"Benzadeus"

Pintura em azulejos na Igreja de São Roque (Lisboa-08/2023)

Um dia fui considerado PcD, pois sou surdo de um ouvido, mas mudaram a lei e da noite para o dia passei a ouvir, ou melhor, deixei de ser PcD.

Eu tinha a audição normal nos dois ouvidos, nunca me preocupei com surdez, ou qualquer outro problema, seja visão ou movimentação. Até que um dia tive um acidente automobilístico e acordei, dias depois, em uma UTI, surdo de um ouvido, sem movimentar as pernas, com um braço e mão paralisados e, por causa de traqueostomia, não falava, além de outros problemas que não são necessariamente de portadores de deficiência.

Minha cabeça foi a mil, afinal, estava dentro de um hospital, meio-surdo, sem andar e o braço paralisado. Pensava o tempo todo de como seria minha vida, quem cuidaria de mim, e meus filhos, ainda bem crianças, quem os sustentaria? Perguntas, divagações, cansaço de ficar na cama, programas de televisão que nada me acrescentavam. Desilusão total com a vida! Mas ao mesmo tempo lembrava que havia pessoas que eram surdas por completo, ou que estavam em cadeiras de rodas e viviam “normalmente”, trabalhadores, com família, sorridentes, felizes e isso me animava. E como essas PcD viviam, como realmente era a vida deles, quais suas dificuldades? Ter uma aparência feliz não quer dizer que realmente são felizes. Nascer deficiente é melhor do que se tornar deficiente? A mente oscilava muito, ânimos e desânimos.
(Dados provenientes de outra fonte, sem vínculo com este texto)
(* ===== verification/PyFloat.v ===== *)
(** * Python floats

    A Python [float] is an IEEE 754 binary64 number.  It is modelled exactly, by
    [spec_float] at precision 53 and maximal exponent 1024 (Stdlib's executable
    specification of the format): every sum, product and quotient is rounded to
    nearest even, comparisons with a NaN are false, and infinities propagate.
    The second half of the file orders floats by an integer key, on which the
    [forder] tactic decides goals about comparisons. *)

From S2P Require Import Prelude.
From Stdlib Require Export SpecFloat.

Abbreviation float := spec_float.

(** ** Operations *)

Definition fprec : Z := 53.
Definition femax : Z := 1024.

Definition fadd (x y : float) : float := SFadd fprec femax x y.
Definition fsub (x y : float) : float := SFsub fprec femax x y.
Definition fmul (x y : float) : float := SFmul fprec femax x y.
Definition fdiv (x y : float) : float := SFdiv fprec femax x y.
Definition fsqrt (x : float) : float := SFsqrt fprec femax x.
Definition fopp (x : float) : float := SFopp x.
Definition fabs (x : float) : float := SFabs x.

Definition flt (x y : float) : bool := SFltb x y.
Definition fle (x y : float) : bool := SFleb x y.
Definition feq (x y : float) : bool := SFeqb x y.

Declare Scope float_scope.
Delimit Scope float_scope with F.
Notation "x <? y" := (flt x y) : float_scope.
Notation "x <=? y" := (fle x y) : float_scope.
Notation "x >? y" := (flt y x) (only parsing) : float_scope.
Notation "x >=? y" := (fle y x) (only parsing) : float_scope.
Notation "x =? y" := (feq x y) : float_scope.
Notation "x + y" := (fadd x y) : float_scope.
Notation "x - y" := (fsub x y) : float_scope.
Notation "x * y" := (fmul x y) : float_scope.
Notation "x / y" := (fdiv x y) : float_scope.

(** The float nearest to an integer (an infinity when it is out of range;
    [float(n)] raises [OverflowError] there, see PyValue). *)
Definition f_of_Z (n : Z) : float := binary_normalize fprec femax n 0 false.

(** The literal [num/den], correctly rounded: [fdec 7 2] is [3.5].  Both parts
    are exact for the literals of the source, so one rounding takes place. *)
Definition fdec (num den : Z) : float := fdiv (f_of_Z num) (f_of_Z den).

Definition f0 : float := S754_zero false.
Definition f1 : float := f_of_Z 1.

Definition isnan (x : float) : bool := match x with S754_nan => true | _ => false end.

(** [math.isfinite] *)
Definition isfinite (x : float) : bool :=
  match x with S754_zero _ | S754_finite _ _ _ => true | _ => false end.

(** [max(a, b)] keeps [a] unless [b > a]; [min(a, b)] keeps [a] unless [b < a]. *)
Definition fmax (a b : float) : float := if (b >? a)%F then b else a.
Definition fmin (a b : float) : float := if (b <? a)%F then b else a.

(** [min(xs)] of a non-empty sequence [x :: xs], left to right. *)
Definition fmin_list (x : float) (xs : list float) : float := fold_left fmin xs x.

(** Truth value of a float: only the zeros are false. *)
Definition ftruthy (x : float) : bool := match x with S754_zero _ => false | _ => true end.

(** [int(x)] of a finite float truncates towards zero; [math.ceil] rounds up. *)
Definition ftrunc (x : float) : Z :=
  match x with
  | S754_finite s m e =>
    let q := if e <? 0 then Z.pos m / 2 ^ (- e) else Z.pos m * 2 ^ e in
    if s then - q else q
  | _ => 0
  end.

Definition fceil (x : float) : Z :=
  match x with
  | S754_finite s m e =>
    let v := if s then - Z.pos m else Z.pos m in
    if e <? 0 then - ((- v) / 2 ^ (- e)) else v * 2 ^ e
  | _ => 0
  end.

(** ** Sums of floats *)

(** [sum] of floats since Python 3.12: Neumaier's compensated summation.  The sum starts
    with the integer 0, to which the first float is added. *)
Definition compensated_step (acc : float * float) (x : float) : float * float :=
  let '(total, c) := acc in
  let t := (total + x)%F in
  (t, if (fabs total >=? fabs x)%F then (c + ((total - t) + x))%F else (c + ((x - t) + total))%F).

Definition float_sum (xs : list float) : float :=
  match xs with
  | [] => f0
  | x :: rest =>
    let '(total, c) := fold_left compensated_step rest ((f0 + x)%F, f0) in
    if ftruthy c && isfinite c then (total + c)%F else total
  end.

(** [x ** 2] of a float; a finite base whose square overflows raises. *)
Definition float_square (x : float) : res float :=
  let y := (x * x)%F in
  if isfinite x && negb (isfinite y) then Err OverflowError else Ok y.

(** [math.sqrt(x)] *)
Definition py_sqrt (x : float) : res float := if (x <? f0)%F then Err ValueError else Ok (fsqrt x).

(** [x / y] of floats. *)
Definition float_div (x y : float) : res float :=
  if ftruthy y then Ok (x / y)%F else Err ZeroDivisionError.

(** ** Comparison keys *)

Definition fcls (x : float) : Z :=
  match x with
  | S754_nan => 3
  | S754_infinity s => if s then -2 else 2
  | S754_finite s _ _ => if s then -1 else 1
  | S754_zero _ => 0
  end.

Definition fkexp (x : float) : Z :=
  match x with S754_finite s _ e => if s then - e else e | _ => 0 end.

Definition fkman (x : float) : Z :=
  match x with S754_finite s m _ => if s then - Z.pos m else Z.pos m | _ => 0 end.

(** Comparison of two floats that are not NaN is lexicographic on the keys. *)
Definition keylt (x y : float) : Prop :=
  fcls x < fcls y \/
  fcls x = fcls y /\
  (fkexp x < fkexp y \/ fkexp x = fkexp y /\ fkman x < fkman y).

Definition keyeq (x y : float) : Prop :=
  fcls x = fcls y /\ fkexp x = fkexp y /\ fkman x = fkman y.

Lemma fcompare_key x y c :
  SFcompare x y = Some c ->
  fcls x <> 3 /\ fcls y <> 3 /\
  match c with Lt => keylt x y | Eq => keyeq x y | Gt => keylt y x end.
Proof.
  unfold keylt, keyeq.
  destruct x as [sx|sx| |sx mx ex], y as [sy|sy| |sy my ey];
    cbn [SFcompare]; intros [= <-]; cbn [fcls fkexp fkman];
    repeat match goal with b : bool |- _ => destruct b end;
    try (repeat split; lia).
  all: change (Pos.compare_cont Eq mx my) with (Pos.compare mx my).
  all: destruct (Z.compare_spec ex ey), (Pos.compare_spec mx my); cbn [CompOpp];
    subst; repeat split; lia.
Qed.

Lemma fcompare_nan x y : SFcompare x y = None <-> fcls x = 3 \/ fcls y = 3.
Proof.
  destruct x as [sx|sx| |sx mx ex], y as [sy|sy| |sy my ey]; cbn;
    repeat match goal with b : bool |- _ => destruct b end;
    split; try discriminate; lia || reflexivity.
Qed.

Lemma flt_key x y :
  flt x y = true <-> fcls x <> 3 /\ fcls y <> 3 /\ keylt x y.
Proof.
  unfold flt, SFltb. destruct (SFcompare x y) as [c|] eqn:E.
  - apply fcompare_key in E as (Hx & Hy & Hc).
    destruct c; split; try discriminate; unfold keylt, keyeq in *; intuition lia.
  - apply fcompare_nan in E. split; [discriminate | lia].
Qed.

Lemma fle_key x y :
  fle x y = true <-> fcls x <> 3 /\ fcls y <> 3 /\ ~ keylt y x.
Proof.
  unfold fle, SFleb. destruct (SFcompare x y) as [c|] eqn:E.
  - apply fcompare_key in E as (Hx & Hy & Hc).
    destruct c; split; try discriminate; unfold keylt, keyeq in *; intuition lia.
  - apply fcompare_nan in E. split; [discriminate | lia].
Qed.

Lemma feq_key x y :
  feq x y = true <-> fcls x <> 3 /\ fcls y <> 3 /\ keyeq x y.
Proof.
  unfold feq, SFeqb. destruct (SFcompare x y) as [c|] eqn:E.
  - apply fcompare_key in E as (Hx & Hy & Hc).
    destruct c; split; try discriminate; unfold keylt, keyeq in *; intuition lia.
  - apply fcompare_nan in E. split; [discriminate | lia].
Qed.

Lemma isnan_key x : isnan x = true <-> fcls x = 3.
Proof. destruct x as [[]|[]| |[]]; cbn; split; easy || lia. Qed.

Lemma flt_key_false x y :
  flt x y = false <-> ~ (fcls x <> 3 /\ fcls y <> 3 /\ keylt x y).
Proof. rewrite <- flt_key. destruct (flt x y); split; congruence || tauto. Qed.

Lemma fle_key_false x y :
  fle x y = false <-> ~ (fcls x <> 3 /\ fcls y <> 3 /\ ~ keylt y x).
Proof. rewrite <- fle_key. destruct (fle x y); split; congruence || tauto. Qed.

Lemma feq_key_false x y :
  feq x y = false <-> ~ (fcls x <> 3 /\ fcls y <> 3 /\ keyeq x y).
Proof. rewrite <- feq_key. destruct (feq x y); split; congruence || tauto. Qed.

Lemma isnan_key_false x : isnan x = false <-> fcls x <> 3.
Proof. destruct x as [[]|[]| |[]]; cbn; split; easy || lia. Qed.

(** [forder] decides goals about [flt], [fle], [feq] and [isnan]. *)
Ltac fkeys :=
  rewrite ?flt_key, ?fle_key, ?feq_key, ?isnan_key, ?flt_key_false,
    ?fle_key_false, ?feq_key_false, ?isnan_key_false in *;
  unfold keylt, keyeq in *.
Ltac forder := fkeys; lia.

Section order.
Context (x y z : float).

Lemma flt_irrefl : flt x x = false.
Proof. forder. Qed.

Lemma fle_refl : isnan x = false -> fle x x = true.
Proof. forder. Qed.

Lemma flt_trans : flt x y = true -> flt y z = true -> flt x z = true.
Proof. forder. Qed.

Lemma fle_trans : fle x y = true -> fle y z = true -> fle x z = true.
Proof. forder. Qed.

Lemma flt_fle : flt x y = true -> fle x y = true.
Proof. forder. Qed.

Lemma flt_not_fle : flt x y = true -> fle y x = false.
Proof. forder. Qed.

Lemma fle_not_flt : fle x y = true -> flt y x = false.
Proof. forder. Qed.

Lemma fle_total : isnan x = false -> isnan y = false -> fle x y = false -> flt y x = true.
Proof. forder. Qed.

End order.

Lemma isfinite_not_nan x : isfinite x = true -> isnan x = false.
Proof. destruct x; easy. Qed.

Lemma fmax_cases a b : fmax a b = a \/ fmax a b = b.
Proof. unfold fmax. destruct (flt a b); auto. Qed.

Lemma fmin_cases a b : fmin a b = a \/ fmin a b = b.
Proof. unfold fmin. destruct (flt b a); auto. Qed.

Lemma fmax_ge_l a b : isnan a = false -> fle a (fmax a b) = true.
Proof. unfold fmax. destruct (flt a b) eqn:E; forder. Qed.

Lemma fmin_le_l a b : isnan a = false -> fle (fmin a b) a = true.
Proof. unfold fmin. destruct (flt b a) eqn:E; forder. Qed.

Lemma fmin_list_le x xs : isnan x = false -> fle (fmin_list x xs) x = true.
Proof.
  unfold fmin_list. revert x. induction xs as [|y xs IH]; intros x Hx; cbn.
  - by apply fle_refl.
  - assert (isnan (fmin x y) = false) as Hm.
    { unfold fmin. destruct (flt y x) eqn:E; [|done]. forder. }
    eapply fle_trans; [by apply IH | by apply fmin_le_l].
Qed.

(** [max(c, x)] with a number [c] is never NaN, whatever [x] is. *)
Lemma fmax_not_nan a b : isnan a = false -> isnan (fmax a b) = false.
Proof. unfold fmax. destruct (flt a b) eqn:E; forder. Qed.

#[export] Hint Resolve fle_refl flt_fle isfinite_not_nan fmax_ge_l fmin_le_l
  fmax_not_nan : core.
(* ===== verification/PyValue.v ===== *)
(** * Python values

    The dynamically typed values that the service normalizes at its borders:
    configuration text, attributes annotated [Any], command payloads.  [pyval] is
    the tagged union of the types those borders see; [py_float], [py_int],
    [py_str] and [py_bool] are the conversions [float()], [int()], [str()] and
    [bool()], with the exceptions they raise.  Text is ASCII. *)

From S2P Require Import Prelude PyFloat.

(** ** Text *)

Definition code (c : ascii) : Z := Z.of_nat (nat_of_ascii c).

(** [str.isspace] of one ASCII character. *)
Definition py_space (c : ascii) : bool :=
  let n := code c in
  ((9 <=? n) && (n <=? 13)) || ((28 <=? n) && (n <=? 32)).

Fixpoint py_lstrip (s : string) : string :=
  match s with
  | String c s' => if py_space c then py_lstrip s' else s
  | EmptyString => EmptyString
  end.

Fixpoint py_rstrip (s : string) : string :=
  match s with
  | String c s' =>
    match py_rstrip s' with
    | EmptyString => if py_space c then EmptyString else String c EmptyString
    | r => String c r
    end
  | EmptyString => EmptyString
  end.

(** [s.strip()] *)
Definition py_strip (s : string) : string := py_rstrip (py_lstrip s).

Definition lower_char (c : ascii) : ascii :=
  let n := code c in
  if (65 <=? n) && (n <=? 90) then ascii_of_nat (Z.to_nat (n + 32)) else c.
Definition upper_char (c : ascii) : ascii :=
  let n := code c in
  if (97 <=? n) && (n <=? 122) then ascii_of_nat (Z.to_nat (n - 32)) else c.

Fixpoint string_map (f : ascii -> ascii) (s : string) : string :=
  match s with
  | String c s' => String (f c) (string_map f s')
  | EmptyString => EmptyString
  end.

Definition py_lower (s : string) : string := string_map lower_char s.
Definition py_upper (s : string) : string := string_map upper_char s.

Fixpoint string_drop (n : nat) (s : string) : string :=
  match n, s with
  | S n', String _ s' => string_drop n' s'
  | _, _ => s
  end.

Fixpoint string_take (n : nat) (s : string) : string :=
  match n, s with
  | S n', String c s' => String c (string_take n' s')
  | _, _ => EmptyString
  end.

(** [s.replace(old, new)] for a non-empty [old]: leftmost matches, not
    overlapping.  Every round consumes a character, so the length is fuel. *)
Fixpoint replace_fuel (fuel : nat) (old new s : string) : string :=
  match fuel with
  | O => s
  | S fuel' =>
    match s with
    | EmptyString => EmptyString
    | String c s' =>
      if String.prefix old s
      then (new ++ replace_fuel fuel' old new (string_drop (String.length old) s))%string
      else String c (replace_fuel fuel' old new s')
    end
  end.
Definition py_replace (old new s : string) : string :=
  replace_fuel (String.length s) old new s.

(** [s.split()]: maximal runs of characters that are not blank. *)
Fixpoint split_words (s cur : string) : list string :=
  match s with
  | EmptyString => match cur with EmptyString => [] | _ => [cur] end
  | String c s' =>
    if py_space c
    then match cur with EmptyString => split_words s' "" | _ => cur :: split_words s' "" end
    else split_words s' (cur ++ String c "")%string
  end.
Definition py_words (s : string) : list string := split_words s "".

(** [s.split(sep)] for a one-character separator. *)
Fixpoint split_char (sep : ascii) (s cur : string) : list string :=
  match s with
  | EmptyString => [cur]
  | String c s' =>
    if Ascii.eqb c sep then cur :: split_char sep s' ""
    else split_char sep s' (cur ++ String c "")%string
  end.
Definition py_split (sep : ascii) (s : string) : list string := split_char sep s "".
E assim foi por mais de 2 meses. Então, ainda na cama, começaram sessões de fonoaudiologia e fisioterapias. Com a fonoaudiologia, passei a falar rapidamente, parecia mágica, nunca tinha dado importância à essa área. Já a fisioterapia, era apenas um faz-de-conta, pois quem mexia o braço ou as minhas pernas eram os fisioterapeutas e não eu. Mas após alguns dias comecei a ter força para levantar as pernas por alguns centímetros, até que um dia, houve teste de sair cama e, mesmo apoiado por enfermeiros, as pernas não aguentaram o peso do corpo. Mais alguns dias assim, e já estava com um andador pelo corredor do hospital.

Dois meses e pouco após a entrada no hospital, recebi a alta. Véspera de Natal! Fui para casa com andador.

Com a ajuda de colegas do trabalho, iniciei o ano na fisioterapia. Evolução contínua, exercícios e choques elétricos no lugar correto, além de muita paciência dos fisioterapeutas, profissionais que merecem o meu respeito e admiração. Com a ajuda deles, voltei a andar e movimentar o braço, “tudo” se restabelecendo.

Ao término de outros tratamentos, nove meses depois voltei a trabalhar. Mas a pequena cidade do Sul de Minas se tornou mais pequena para alguém que tinha muita vontade de andar. Fui trabalhar em uma grande cidade e, diariamente, para chegar ao trabalho, alguns poucos quilômetros eram percorridos a pé. Quis mais, me preparei, e, nas primeiras férias, fiz o "Caminho da Fé", uma caminhada de 400 quilômetros em 20 dias, percorrendo uma média de 20 km/dia.

E o ouvido? Ainda continuo "meio-surdo". Mesmo que isso não represente nada para a lei, tenho minhas dificuldades, quando escuto meu nome, mas não sei de onde vem o som, muitas vezes não ouço o telefone tocar, nem percebo as pessoas que chegam do meu lado direito, não consigo falar ao telefone e ouvir alguém ao meu lado me passando alguma informação, mas aprendi que o importante é estar vivo! Vivo posso qualquer coisa e se tenho um problema, tenho que aprender a resolver, ou contornar e até tirar alguma “vantagem”. Nesse sentido aprendi um pouco a leitura labial, pois facilita a audição, então sempre converso olhando o rosto da outra pessoa. Além de dormir muito bem, pois coloco o lado que ouço no travesseiro e não escuto mais nada do outro lado, nem o alarme do carro na rua, nem se a esposa roncou. E como ela diz, “benzadeus”.